Rebecca goes into a school to give an hour-long coaching session – maybe at lunchtime or sometimes during school time. ”Getting an hour off school is an incentive to any kid.”

It all leads to festival days – an eight-aside Rainbow World Cup competition and in Term Four the Super Six competition.

It’s played at Bay Oval – but last year because of numbers it spilled over into Blake Park. “It was a sight,” says a proud Rebecca. “A visual representation of what’s happening in girls’ cricket and how far we have come.”

Now this is telling. When Rebecca started, she delivered Go Girls to eight or nine schools. “Not too good, not too bad.” But last term alone she went into 15 schools – and 25 teams from those schools took part in Super Six. “We have done pretty well.”

Rebecca says it’s about providing schoolgirls with something they want to do and with lots of options, lots of opportunities to play cricket. “Because there weren’t many before we began all this. They always enjoy cricket once they start and the more they play the better they will get and the greater the enjoyment.”
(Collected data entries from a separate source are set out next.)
(** C34. Unless the delay is configured, a link becomes capable in an evaluation only by a measurement:
    the neighbour answered under another clock identity, its rate ratio is known, and the delay
    lies between the minimum and the threshold of the port. *)
Theorem capable_only_if_measured cts64 sm :
  NEIGHBOR_PROP_DELAY = 0 -> is_Some (gpnetd sm) -> capable sm = false ->
  let (s, o) := md_pdelay_req_sm cts64 sm in capable s = true -> good_link s.
Proof.
  intros Z N C. unfold md_pdelay_req_sm. rewrite (surjective_pairing (exec _ _)).
  apply (exec_hoare (M := machine cts64) off_or_good judged).
  - by apply md_pdelay_req_ends.
  - split; [exact N|left; exact C].
  - intros s s' c. by apply turn_judges.
Qed.
End Becomes.
(** ** One exchange *)

Section Exchange.
Context `{WC : WireConfig} `{CF : Config} `{CV : Conversions} `{HO : HostOrder} `{ME : Media}.

(** the port measures; the request of [sm] is out and its interval has not passed *)
Definition measuring (sm : data) : Prop :=
  PTASG.BEGIN (ptasg sm) = false /\ PPGALL.portOper (port sm) = true /\
  PREQsm.portEnabled0 (thisSM sm) = true /\
  (MDEGALL.currentLogPdelayReqInterval (link sm) =? 127) = false.
Definition requested (sm : data) : Prop :=
  last_state sm = WAITING_FOR_PDELAY_RESP /\ state sm = WAITING_FOR_PDELAY_RESP /\
  PREQsm.txPdelayReqPtr (thisSM sm) = true /\ PREQsm.rcvdPdelayResp (thisSM sm) = false /\
  PREQsm.rcvdPdelayRespFollowUp (thisSM sm) = false.

Lemma allstate_measuring sm : measuring sm -> set_allstate sm = sm.
Proof.
  intros (B & I & U & L). unfold set_allstate, allstate_condition. rewrite B, I, U, L. by destruct sm.
Qed.

Lemma request_eq cts64 sm o :
  measuring sm -> loop (M := machine cts64) fuel sm = Some o -> md_pdelay_req_sm cts64 sm = o.
Proof.
  intros R H. apply (exec_eq (M := machine cts64)). change (sm_allstate sm) with (set_allstate sm).
  by rewrite allstate_measuring.
Qed.

Lemma preq_pass_rest cts64 sm :
  last_state sm = state sm -> pass (M := machine cts64) sm = switch cts64 false sm.
Proof.
  intros H. rewrite preq_pass_eq. replace (set_last (state sm) sm) with sm; [|destruct sm; cbn in *; by subst].
  by rewrite bool_decide_eq_false_2 by tauto.
Qed.

(** an answer to the request of [sm]: the response and its follow-up *)
Definition response_to (sm : data) (buf : list Z) : Prop :=
  (PDELAY_SIZE <= length buf)%nat /\ valid_sdo buf = true /\
  source_clockIdentity buf <> PTASG.thisClock (ptasg sm) /\
  requesting_clockIdentity buf = PTASG.thisClock (ptasg sm) /\
  requesting_portNumber buf = PPG.thisPort (ppg sm) /\ sequenceId buf = sequenceId (txPdeayReq sm).

Lemma preq_received_fields buf old :
  (PDELAY_SIZE <= length buf)%nat ->
  let r := recv_into PDELAY_SIZE buf old in
  valid_sdo r = valid_sdo buf /\ source_clockIdentity r = source_clockIdentity buf /\
  source_port r = source_port buf /\
  requesting_clockIdentity r = requesting_clockIdentity buf /\
  requesting_portNumber r = requesting_portNumber buf /\ sequenceId r = sequenceId buf /\
  response_time r = response_time buf.
Proof.
  intros L. cbv zeta. unfold valid_sdo, majorSdoId, source_clockIdentity, source_port, requesting_clockIdentity,
    requesting_portNumber, sequenceId, response_time.
  set (n := PDELAY_SIZE) in *. assert (N : n = 54%nat) by done. clearbody n.
  rewrite !octet_recv, !octets_recv, !ntoh_recv by (done || lia). by split_and!.
Qed.

Lemma clock_of_port buf : source_clockIdentity buf = take 8 (source_port buf).
Proof. unfold source_clockIdentity, source_port, octets. by rewrite take_take. Qed.

Lemma number_of_port buf : ntoh 28 2 buf = be_val (drop 8 (source_port buf)).
Proof. unfold ntoh, source_port, octets. by rewrite skipn_firstn_comm, drop_drop. Qed.

(** the machine when the response has been taken *)
Definition take_response (ed : event_data_recv) (sm : data) : data :=
  let sm := sm <| thisSM; PREQsm.rcvdPdelayResp := true |>
               <| recPdelayResp ::= recv_into PDELAY_SIZE (recbptr ed) |>
               <| thisSM; PREQsm.rcvdPdelayRespPtr := true |> in
  let sm := sm <| t2ts64 := response_time (recPdelayResp sm) |>
               <| t4ts64 := u64 (ts64 ed - TIv.scaledNanoseconds (PPG.ingressLatency (ppg sm))) |> in
  sm <| ptasg; PTASG.perfmonClockDS ::=
          gptp_clock_perfmon_cpmdr_add CPMDR_slaveMasterDelay (slaveMasterDelay ed sm) |>.

(** what the evaluation uses of the machine with the response taken *)
Definition taken (ed : event_data_recv) (sm x : data) : Prop :=
  last_state x = last_state sm /\ state x = state sm /\
  thisSM x = thisSM sm <| PREQsm.rcvdPdelayResp := true |> <| PREQsm.rcvdPdelayRespPtr := true |> /\
  txPdeayReq x = txPdeayReq sm /\ recPdelayResp x = recv_into PDELAY_SIZE (recbptr ed) (recPdelayResp sm) /\
  t1ts64 x = t1ts64 sm /\ t2ts64 x = response_time (recPdelayResp x) /\
  t4ts64 x = u64 (ts64 ed - TIv.scaledNanoseconds (PPG.ingressLatency (ppg sm))) /\
  prev_t1ts64 x = prev_t1ts64 sm /\ prev_t2ts64 x = prev_t2ts64 sm /\
  ppg x = ppg sm /\ mdeg x = mdeg sm /\ PTASG.thisClock (ptasg x) = PTASG.thisClock (ptasg sm) /\
  (measuring sm -> measuring x).

Lemma take_taken ed sm : taken ed sm (take_response ed sm).
Proof. unfold take_response. generalize (slaveMasterDelay ed). intros f. by split_and!. Qed.

(** the machine after a response has been accepted *)
Definition responded (x : data) : data :=
  waiting_for_pdelay_resp_follow_up_proc (x <| last_state := WAITING_FOR_PDELAY_RESP_FOLLOW_UP |>)
    <| state := WAITING_FOR_PDELAY_RESP_FOLLOW_UP |>.

(** a response that the condition accepts *)
Definition acceptable (x : data) : Prop :=
  valid_sdo (recPdelayResp x) = true /\ source_clockIdentity (recPdelayResp x) <> PTASG.thisClock (ptasg x) /\
  requesting_clockIdentity (recPdelayResp x) = PTASG.thisClock (ptasg x) /\
  requesting_portNumber (recPdelayResp x) = PPG.thisPort (ppg x) /\
  sequenceId (recPdelayResp x) = sequenceId (txPdeayReq x).

Lemma accept_response n cts64 x :
  last_state x = WAITING_FOR_PDELAY_RESP -> state x = WAITING_FOR_PDELAY_RESP ->
  PREQsm.txPdelayReqPtr (thisSM x) = true -> PREQsm.rcvdPdelayResp (thisSM x) = true ->
  PREQsm.rcvdPdelayRespPtr (thisSM x) = true -> PREQsm.rcvdPdelayRespFollowUp (thisSM x) = false ->
  isPdelayIntervalTimerExpired cts64 x = false -> acceptable x ->
  loop (M := machine cts64) (2 + n) x = Some (responded x, Ret None).
Proof.
  intros L E T R P F X (A1 & A2 & A3 & A4 & A5). cbn [Nat.add].
  rewrite (loop_turn (M := machine cts64) _ _ (x <| state := WAITING_FOR_PDELAY_RESP_FOLLOW_UP |>)).
  - apply (loop_stop (M := machine cts64)); [|done]. rewrite preq_pass_eq.
    change (last_state (x <| state := WAITING_FOR_PDELAY_RESP_FOLLOW_UP |>)) with (last_state x).
    rewrite L, bool_decide_eq_true_2 by done. unfold switch, set_last. cbn [state upd].
    unfold waiting_for_pdelay_resp_follow_up_condition, follow_up_of_response, via.
    match goal with |- context [isPdelayIntervalTimerExpired cts64 ?y] =>
      change (isPdelayIntervalTimerExpired cts64 y) with (isPdelayIntervalTimerExpired cts64 x);
      change (PREQsm.rcvdPdelayResp (thisSM y)) with false;
      change (PREQsm.rcvdPdelayRespFollowUp (thisSM y)) with (PREQsm.rcvdPdelayRespFollowUp (thisSM x)) end.
    rewrite X, F. reflexivity.
  - split; [|change (last_state x <> WAITING_FOR_PDELAY_RESP_FOLLOW_UP); congruence].
    rewrite preq_pass_rest by congruence. unfold switch. rewrite E.
    unfold waiting_for_pdelay_resp_condition, via, md_port_number2index. cbv zeta.
    rewrite X, R, P, T, A1, A3, A4, A5. cbn [negb].
    rewrite bool_decide_eq_false_2 by exact A2. rewrite bool_decide_eq_false_2 by tauto.
    rewrite Z.eqb_refl, Z.ltb_irrefl. reflexivity.
Qed.

Lemma response_accepted ed cts64 sm :
  measuring sm -> requested sm -> response_to sm (recbptr ed) ->
  isPdelayIntervalTimerExpired cts64 sm = false ->
  exists x, taken ed sm x /\ acceptable x /\
            md_pdelay_req_sm_recv_resp ed cts64 sm = (responded x, Ret None).
Proof.
  intros M (L & E & T & R & F) (B1 & B2 & B3 & B4 & B5 & B6) X.
  destruct (preq_received_fields (recbptr ed) (recPdelayResp sm) B1) as (V1 & V2 & _ & V4 & V5 & V6 & _).
  change (md_pdelay_req_sm_recv_resp ed cts64 sm) with (md_pdelay_req_sm cts64 (take_response ed sm)).
  pose proof (take_taken ed sm) as K. revert K. generalize (take_response ed sm). intros x K. exists x.
  pose proof K as (K1 & K2 & K3 & K4 & K5 & _ & _ & _ & _ & _ & K11 & K12 & K13 & K14).
  assert (A : acceptable x) by (unfold acceptable; rewrite K5, K4, K11, K13; split_and!; congruence).
  split; [exact K|]. split; [exact A|]. apply request_eq; [by apply K14|].
  apply (accept_response 7); try congruence; try (by rewrite K3).
  unfold isPdelayIntervalTimerExpired in *. rewrite K3, K12. exact X.
Qed.

(** the follow-up of the response that has been accepted *)
Definition follow_up_to (x : data) (buf : list Z) : Prop :=
  (PDELAY_SIZE <= length buf)%nat /\ valid_sdo buf = true /\
  source_clockIdentity buf <> PTASG.thisClock (ptasg x) /\ sequenceId buf = sequenceId (txPdeayReq x) /\
  source_port buf = source_port (recPdelayResp x).

(** the machine with the follow-up taken *)
Definition take_respfup (ef : event_data_recv) (sm : data) : data :=
  let sm := sm <| thisSM; PREQsm.rcvdPdelayRespFollowUp := true |>
               <| recPdelayRespFup ::= recv_into PDELAY_SIZE (recbptr ef) |>
               <| thisSM; PREQsm.rcvdPdelayRespFollowUpPtr := true |> in
  sm <| t3ts64 := response_time (recPdelayRespFup sm) |>.

(** what the evaluation uses of it *)
Definition followed (ef : event_data_recv) (z y : data) : Prop :=
  y = z <| thisSM := thisSM y |> <| recPdelayRespFup := recPdelayRespFup y |>
        <| t3ts64 := response_time (recPdelayRespFup y) |> /\
  thisSM y = thisSM z <| PREQsm.rcvdPdelayRespFollowUp := true |> <| PREQsm.rcvdPdelayRespFollowUpPtr := true |> /\
  recPdelayRespFup y = recv_into PDELAY_SIZE (recbptr ef) (recPdelayRespFup z).

Lemma take_followed ef z : followed ef z (take_respfup ef z).
Proof. destruct z. by split_and!. Qed.

(** the machine whose interval timer's proc runs *)
Definition answered (y : data) : data :=
  y <| state := WAITING_FOR_PDELAY_INTERVAL_TIMER |> <| last_state := WAITING_FOR_PDELAY_INTERVAL_TIMER |>
    <| thisSM; PREQsm.rcvdPdelayRespFollowUp := false |>
    <| thisSM; PREQsm.lostResponses := 0 |> <| thisSM; PREQsm.multiResponses := 0 |>
    <| is2011BackwardCompatible :=
         (majorSdoId (recPdelayResp y) =? 0x10) && octet4_zero (recPdelayResp y) &&
         (majorSdoId (recPdelayRespFup y) =? 0x10) && octet4_zero (recPdelayRespFup y) |>.

Lemma measure_keeps y :
  thisSM (measure y) = thisSM (measure_ratio y) /\ mdeg (measure y) =
  mdeg y <| MDEG.forAllDomain; MDEGALL.isMeasuringDelay := true |>.
Proof.
  assert (A : mdeg (measure_ratio y) = mdeg y).
  { unfold measure_ratio, computePdelayRateRatio. generalize (measured_ratio y). intros r.
    destruct (PPGALL.computeNeighborRateRatio _); [by destruct r|done]. }
  unfold measure, measure_delay, set_delay. cbv zeta. rewrite <- A.
  by destruct (PPGALL.computeNeighborPropDelay _).
Qed.

Lemma judge_timer prev y : PREQsm.pdelayIntervalTimer (thisSM (judge prev y)) = PREQsm.pdelayIntervalTimer (thisSM y)
  /\ MDEGALL.pdelayReqInterval (link (judge prev y)) = MDEGALL.pdelayReqInterval (link y).
Proof. unfold judge, detectedfault, noascapable, set_delay. cbv zeta. repeat destruct_cond; done. Qed.

Lemma measure_timer y : PREQsm.pdelayIntervalTimer (thisSM (measure y)) = PREQsm.pdelayIntervalTimer (thisSM y)
  /\ MDEGALL.pdelayReqInterval (link (measure y)) = MDEGALL.pdelayReqInterval (link y).
Proof.
  destruct (measure_keeps y) as [A B]. rewrite A, B. split; [|done].
  unfold measure_ratio, computePdelayRateRatio. generalize (measured_ratio y). intros r.
  destruct (PPGALL.computeNeighborRateRatio _); [by destruct r|done].
Qed.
One measure of the growth is a local intermediate school, which has gone from no girls’ teams to four in just one term. “Incredible,” says Rebecca. But they are building from the bottom up.

When she’s not organising Go Girls, Rebecca’s looking after the secondary schoolgirls’ representative team and driving to Auckland with the under-14 girls’ rep team. “I am busy. But I am trying to get more managers and coaches so I don’t have to do everything. I am slowly building my army of people.”

When Rebecca fronted up at the cricket awards she took a date – Dad, Tony Yee, an 18-year girls and women’s grade convenor at Cornwall Cricket Club as well as a coach and board member. “He was very proud because he was the one who got me into it.”

They are third and fourth generation New Zealanders of Chinese extraction.

“Some of the cricket kids are a bit surprised when they see me,” laughs Rebecca. ”But most just see me as Rebecca, who comes in and does cricket and they don’t think too much about it.”

“Me and my parents are Kiwis at heart because we were born here. We don’t have a great connection with China.”

But they do have a very big and successful connection with the institution of cricket. And the game is richer for it.